"Do que se fazem as salsichas" - Capítulo XVIII

Quando a gente tem cinco anos, os muros são altos, as ruas não têm fim, as árvores são imensas, as frutas cheiram forte e todos que encontramos são heróis ou vilões. Temos uma experiência agradável, arquivamos num canto da lembrança, sob a classificação ‘isto eu gosto/me faz bem’. E saímos pela vida em busca das mesmas sensações, com nomes diferentes.

A isso, a essa eterna busca, chamamos de idade adulta, que não passa de uma infância hard, sem a benevolência paterna nem o doce de banana com queijo após as tardes cansadas de brincar daqueles dias.

Tem uma hora em que entramos na idade da pós-inocência e perdemos, de imediato, a boa vontade do grupo. É como se levássemos um tapa na orelha: dói e nos faz, por um instante, perder o rumo.

Sentimos que ninguém mais terá por nós qualquer indulgência: não somos mais crianças, nada mais em nós é engraçadinho e — como se diz — entramos no mercado de trabalho, passando a disputar uma vaga com os demais contemporâneos; somos mais um adversário a superar.

Quando essa hora chega, o sonho ata-se à realidade fisiológica e fica difícil encontrar prazer até num dia claro de sol. Mesmo nesses momentos especiais, em que a sensibilidade deveria predominar e a intuição do transcendente prevalecer, a dura responsabilidade nos convoca e impõe suas regras.

Claro, inventaram os domingos e os feriados. E nesses intervalos — e por eles — nos é permitido sonhar. Há estruturas sociais que nos auxiliam nessa tarefa — a dos artistas é uma delas, dentre eles os esportistas em geral, com a vantagem, para estes, de que qualquer um pode se fazer atleta. No esporte qualquer um se sentirá parte do sonho; basta comprar a camiseta, o boné, ir ao estádio e gritar.

Nunca tive nada muito claro na cabeça, e sim muitas dúvidas, além da inquietação a que já me referi e que originou este livro. Queria vencer, acho que todo mundo quer vencer, mas não saberia dizer a quem nem a quê. Desejava o melhor que houvesse daquilo que viesse a escolher. Muito vago, eu sei. Mas, com certeza, nada era também muito sério; uma noite de sono bastava para encarar um novo dia sem sentido. Era o que eu imaginava e isso não passava de mais uma das mega-quantidades de ideias que ocupavam a minha cabeça, entre o baticum de um tambor mental e os outros pensamentos juntos.

O que interessa, afinal, é que três filhos criei, algumas árvores plantei — poucas vingaram — e coloquei estas ideias no papel. Recentemente, uma criança nasceu perto de mim. É meu neto Otto, o mais novo de cinco e aquele a quem tenho a felicidade de acompanhar os passos, ver o surgimento de sua natureza humana.

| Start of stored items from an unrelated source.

(* ===== verification/FsSamples.v ===== *)
(** * A sample file system

    A disk as mkfs lays it out, with one file of five bytes, and the kernel in
    a transaction on it: the theorems on fs.c apply to it. *)

From stdpp Require Import base list gmap strings fin_maps list_numbers.
From S2P Require Import Prelude Memory Bytes Str Kernel KMonad Boot Mmu Spinlock Sched Ide Ring Bio BioSpec Log LogSpec Fs FsBlocks FsInode FsFile FsIO Console.

(** ** The disk *)

(** 1000 blocks: the log in 2..31, the inodes in 32..57, the bitmap in 58. *)
Definition sample_sb : superblock := mkSb 1000 941 200 30 2 32 58.
(** The file: inode 1, with the one block 59. *)
Definition sample_ip : inode := mkInode 1 1 1 3 2 0 0 1 5 (59 :: replicate 12 0).

Definition padded (l : list Z) : list Z := l ++ replicate (512 - length l) 0.
Definition fs_disk_of (n : Z) : list Z :=
  if n =? 1 then padded (le32 1000 ++ le32 941 ++ le32 200 ++ le32 30 ++ le32 2 ++ le32 32 ++ le32 58)
  else if n =? 32 then put_dinode (zeros BSIZE) (dinode_off 1) sample_ip
  else if n =? 58 then padded (replicate 7 255 ++ [15])
  else if n =? 59 then padded [104; 101; 108; 108; 111]
  else zeros BSIZE.

Definition fs_boot_with (disk : Z -> list Z) (ip : inode) : kstate :=
  upd_fs (fun fs => set_fs_disk disk (set_fs_sb sample_sb (set_fs_icache (ip :: replicate 49 zero_inode) fs))) sample_boot.
Definition fs_boot : kstate := fs_boot_with fs_disk_of sample_ip.

Definition sample_disk : Disk := @disk_memide sample_symbols.
#[export] Instance sample_disk_ok : DiskOk sample_disk 1000 := @memide_ok sample_symbols.
#[export] Instance sample_devs : DevOps := @dev_console sample_disk.

Lemma sample_fs_geom : fs_geom 1000 2 30 sample_sb 59.
Proof. split; try (cbn; lia); [change (sb_ninodes sample_sb / IPB) with 25|change (1000 / BPB) with 0]; cbn; lia. Qed.

(** A finite check. *)
Lemma by_check (P : Z -> bool) n : forallb P (seqZ 0 n) = true -> forall k, 0 <= k < n -> P k = true.
Proof.
  intros Hc k Hk. rewrite forallb_forall in Hc. apply Hc. apply list_elem_of_In, elem_of_seqZ. lia.
Qed.

Lemma sample_disk_ok_bits : disk_ok 1000 sample_sb 59 fs_disk_of.
Proof.
  split.
  - intros n _. unfold fs_disk_of. repeat case_match; vm_compute; reflexivity.
  - apply (by_check (used sample_sb fs_disk_of) 59). vm_compute. reflexivity.
  - vm_compute. reflexivity.
Qed.

Lemma sample_slot k : 0 <= k <= MAXFILE -> fslot fs_disk_of sample_ip k = if k =? 0 then 59 else 0.
Proof.
  intros Hk. apply Z.eqb_eq.
  apply (by_check (fun k => fslot fs_disk_of sample_ip k =? (if k =? 0 then 59 else 0)) 141); [vm_compute; reflexivity|].
  rewrite MAXFILE_eq in Hk. lia.
Qed.

Lemma sample_file_ok : file_ok 1000 sample_sb 59 fs_disk_of sample_ip.
Proof.
  split; [reflexivity|reflexivity| | |cbn; rewrite MAXFILE_eq; unfold BSIZE; lia|].
  - intros k Hk. rewrite sample_slot by done. zcase; [|done]. intros _. split; [lia|]. vm_compute. reflexivity.
  - intros k k' Hk Hk'. rewrite !sample_slot by done. repeat zcase; lia.
  - intros bn Hbn Hs. cbn in Hs. unfold BSIZE in Hs. assert (bn = 0) as -> by lia. vm_compute. discriminate.
Qed.

(** The blocks that every write may touch: the inode's and the bitmap's. *)
Definition sample_meta : list Z := [0; 32; 58].

Lemma sample_meta_in : map_blocks_in 1000 sample_sb sample_meta.
Proof.
  intros b Hb. unfold map_block, BPB, BSIZE. cbn. rewrite Z.div_small by lia. unfold sample_meta. set_solver.
Qed.

Lemma sample_meta_zero : 0 ∈ sample_meta.
Proof. unfold sample_meta. left. Qed.
Lemma sample_meta_inode : inode_block sample_sb (i_inum sample_ip) ∈ sample_meta.
Proof. change (inode_block sample_sb (i_inum sample_ip)) with 32. unfold sample_meta. right. left. Qed.

(** ** The kernel *)

Lemma boot_txn disk ip :
  exists s, binit [] (fs_boot_with disk ip) = Ok tt [] s /\ txn 1000 2 30 s disk [] ∅ /\ fs_sb (k_fs s) = sample_sb /\
    fs_icache (k_fs s) = ip :: replicate 49 zero_inode.
Proof.
  destruct (binit_ok 1000 [] (fs_boot_with disk ip)) as (s1 & E1 & _ & I1 & O1); [done| |].
  { intros b x _ Hx. by rewrite (boot_bufs b x Hx). }
  assert (K : (fs_log (k_fs s1), fs_sb (k_fs s1), fs_icache (k_fs s1)) =
              (sample_log, sample_sb, ip :: replicate 49 zero_inode)).
  { apply (f_equal (fun r => match r with Ok _ _ s => (fs_log (k_fs s), fs_sb (k_fs s), fs_icache (k_fs s))
                                        | _ => (sample_log, sample_sb, []) end)) in E1. symmetry. exact E1. }
  injection K as KL KS KI. exists s1. split_and!; [done| |done|done].
  exists (fresh_view (k_fs (fs_boot_with disk ip))). split_and!; [|done|done|].
  - split; [apply I1; exact boot_idle|done| |done|by rewrite KL|by rewrite KL|by rewrite KL].
    rewrite KL. split; try done. apply NoDup_nil_2.
  - intros n [x Hx]. by rewrite lookup_empty in Hx.
Qed.

Lemma sample_fs_txn :
  exists s, binit [] fs_boot = Ok tt [] s /\ txn 1000 2 30 s fs_disk_of [] ∅ /\ fs_sb (k_fs s) = sample_sb /\
    fs_icache (k_fs s) = sample_ip :: replicate 49 zero_inode.
Proof. apply boot_txn. Qed.

Lemma sample_fstate :
  exists s, binit [] fs_boot = Ok tt [] s /\
    fstate 1000 2 30 sample_sb 59 sample_meta s 0 fs_disk_of sample_ip [] 3.
Proof.
  destruct sample_fs_txn as (s & E & T & Hsb & Hic). exists s. split; [done|].
  split; [done|exact sample_disk_ok_bits|exact sample_file_ok|by unfold inode_in; rewrite Hic|done|].
  unfold room, weight, sample_meta, NBUF. cbn. lia.
Qed.

(** ** Witnesses *)

Lemma sample_balloc_room : balloc_room 1000 30 sample_sb [].
Proof.
  split; [split; cbn; unfold NBUF; lia|]. intros b _. unfold add_block. rewrite decide_False by (apply not_elem_of_nil).
  split; cbn; unfold NBUF; lia.
Qed.

(** The first free block is 60. *)
Lemma balloc_allocates_witness :
  exists s, binit [] fs_boot = Ok tt [] s /\
    exists s' d', @balloc sample_disk 1 [] s = Ok 60 [] s' /\ taken 1000 sample_sb 59 fs_disk_of 60 d'.
Proof.
  destruct sample_fs_txn as (s & E & T & Hsb & _). exists s. split; [exact E|].
  destruct (balloc_allocates sample_disk 1000 2 30 sample_geometry sample_sb 59 sample_fs_geom s fs_disk_of [] ∅ []
    T sample_disk_ok_bits Hsb (locked_none 1000 sample_sb 59 fs_disk_of) sample_balloc_room) as [(b & s' & d' & Eb & Htk & _)|(s' & _ & Hall)].
  - assert (b = 60) as ->.
    { destruct Htk as [[Hb Hu] Hf _ _ _]. destruct (Z.lt_trichotomy b 60) as [Hlt|[?|Hgt]]; [|done|].
      - assert (b = 59) as -> by lia. vm_compute in Hu. discriminate Hu.
      - specialize (Hf 60 ltac:(lia)). vm_compute in Hf. discriminate Hf. }
    exists s', d'. split; [exact Eb|exact Htk].
  - specialize (Hall 60 ltac:(lia)). vm_compute in Hall. discriminate Hall.
Defined.

Lemma bfree_frees_witness :
  exists s, binit [] fs_boot = Ok tt [] s /\
    exists s' d', @bfree sample_disk 1 59 [] s = Ok tt [] s' /\ used sample_sb d' 59 = false.
Proof.
  destruct sample_fs_txn as (s & E & T & Hsb & _). exists s. split; [exact E|].
  pose proof (bfree_frees sample_disk 1000 2 30 sample_geometry sample_sb 59 sample_fs_geom s fs_disk_of [] ∅ 59 []
    T sample_disk_ok_bits Hsb (locked_none 1000 sample_sb 59 fs_disk_of) (proj1 sample_balloc_room) ltac:(lia)) as Hb.
  assert (Hu : used sample_sb fs_disk_of 59 = true) by (vm_compute; reflexivity). rewrite Hu in Hb.
  destruct Hb as (s' & d' & Eb & _ & Hd & _). exists s', d'. split; [exact Eb|]. rewrite Hd by lia. reflexivity.
Defined.

Lemma sample_fits : inode_fits sample_ip.
Proof. split; unfold s16_range, word; cbn; try lia. repeat constructor; lia. Qed.

Lemma iupdate_stores_witness :
  exists s, binit [] fs_boot = Ok tt [] s /\ exists s', @iupdate sample_disk 0 [] s = Ok tt [] s'.
Proof.
  destruct sample_fs_txn as (s & E & T & Hsb & Hic). exists s. split; [exact E|].
  destruct (iupdate_stores sample_disk 1000 2 30 sample_geometry sample_sb 59 sample_fs_geom s fs_disk_of [] 0 sample_ip []
    T sample_disk_ok_bits Hsb) as (s' & d' & Eu & _); [rewrite Hic; reflexivity|reflexivity|cbn; lia|exact sample_fits
    |exact (proj1 sample_balloc_room)|]. exists s'. exact Eu.
Defined.

Lemma writei_writes_witness :
  exists s, binit [] fs_boot = Ok tt [] s /\
    ((exists s' d' ip' bs', @writei sample_disk sample_devs 0 5 [33; 10] [] s = Ok 2 [] s' /\
        wrote 1000 sample_sb 59 fs_disk_of sample_ip 5 [33; 10] d' ip' /\ fbyte d' ip' 6 = 10 /\ i_size ip' = 7 /\
        fstate 1000 2 30 sample_sb 59 sample_meta s' 0 d' ip' bs' 2) \/
     exists s', @writei sample_disk sample_devs 0 5 [33; 10] [] s = Panic "balloc: out of blocks" s').
Proof.
  destruct sample_fstate as (s & E & Hfs). exists s. split; [exact E|].
  pose proof (writei_writes sample_disk 1000 2 30 sample_geometry sample_sb 59 sample_fs_geom sample_meta sample_meta_in
    sample_meta_zero s 0 fs_disk_of sample_ip [] 3 5 [33; 10] [] Hfs) as Hw. cbv zeta in Hw.
  destruct Hw as [(s' & d' & ip' & bs' & Ew & Hf' & Hwr & _)|Hp]; [discriminate|lia|cbn; lia|cbn; lia| | | |right; exact Hp].
  - exact sample_meta_inode.
  - vm_compute. discriminate.
  - left. exists s', d', ip', bs'. pose proof (wo_size _ _ _ _ _ _ _ _ _ Hwr) as Hs. cbn in Hs.
    split_and!; [exact Ew|exact Hwr| |exact Hs|exact Hf'].
    rewrite (wo_bytes _ _ _ _ _ _ _ _ _ Hwr) by (rewrite Hs; lia). reflexivity.
Defined.

Lemma readi_reads_witness :
  exists s, binit [] fs_boot = Ok tt [] s /\
    exists s', @readi sample_disk sample_devs 0 1 10 [] s = Ok (4, [101; 108; 108; 111]) [] s'.
Proof.
  destruct sample_fstate as (s & E & Hfs). exists s. split; [exact E|].
  pose proof (readi_reads sample_disk 1000 2 30 sample_geometry sample_sb 59 sample_fs_geom sample_meta
    s 0 fs_disk_of sample_ip [] 3 1 10 [] Hfs ltac:(lia) ltac:(discriminate) ltac:(lia) ltac:(lia)) as Hr.
  destruct Hr as (s' & Er & _). exists s'. rewrite Er.
  assert (Eb : fbytes fs_disk_of sample_ip 1 4 = [101; 108; 108; 111]) by (vm_compute; reflexivity).
  change (Z.min 10 (i_size sample_ip - 1)) with 4. rewrite Eb. reflexivity.
Defined.

Lemma write_read_back_witness :
  exists s, binit [] fs_boot = Ok tt [] s /\
    ((exists s', (w ← @writei sample_disk sample_devs 0 4 [79; 33]; @readi sample_disk sample_devs 0 4 w) [] s = Ok (2, [79; 33]) [] s') \/
     (exists s', (w ← @writei sample_disk sample_devs 0 4 [79; 33]; @readi sample_disk sample_devs 0 4 w) [] s =
        Panic "balloc: out of blocks" s')).
Proof.
  destruct sample_fstate as (s & E & Hfs). exists s. split; [exact E|].
  apply (write_read_back sample_disk 1000 2 30 sample_geometry sample_sb 59 sample_fs_geom sample_meta sample_meta_in
    sample_meta_zero s 0 fs_disk_of sample_ip [] 3 4 [79; 33] [] Hfs);
    [discriminate|cbn; lia|rewrite MAXFILE_eq; unfold BSIZE; cbn; lia|cbn; lia| |vm_compute; discriminate].
  exact sample_meta_inode.
Defined.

Veio bravo, o menino. Seu semblante, nos primeiros meses, sempre foi de indagação muda, como se perguntasse o porquê de estar aqui. Cenho cerrado, olhos atentos, nada escapava à sua curiosidade. Tão logo pôde aprumar a coluna, passou a acompanhar com movimentos rápidos de cabeça todo ruído, odor, raio de luz à sua volta. Os dias de experiência sensorial e a repetição de eventos em seu entorno passaram a amenizar seu humor inaugural.

Estou feliz pela oportunidade de observar a construção da sua humanidade. Se estiver ao meu alcance, quero contribuir para protegê-lo fisicamente das ameaças que sempre rondam uma criança. De resto, quanto menos interferir melhor.

Sou o que sou porque assim o quis. Deveria ter querido mais, sido mais claro, mais enfático, mais atuante. Não quis assim. Fui até onde a minha capacidade alcançou e o meu poder de expressão permitiu. À moda de Edward ‘Ed’ Roscoe Murrow, termino com um “Boa noite e boa sorte”!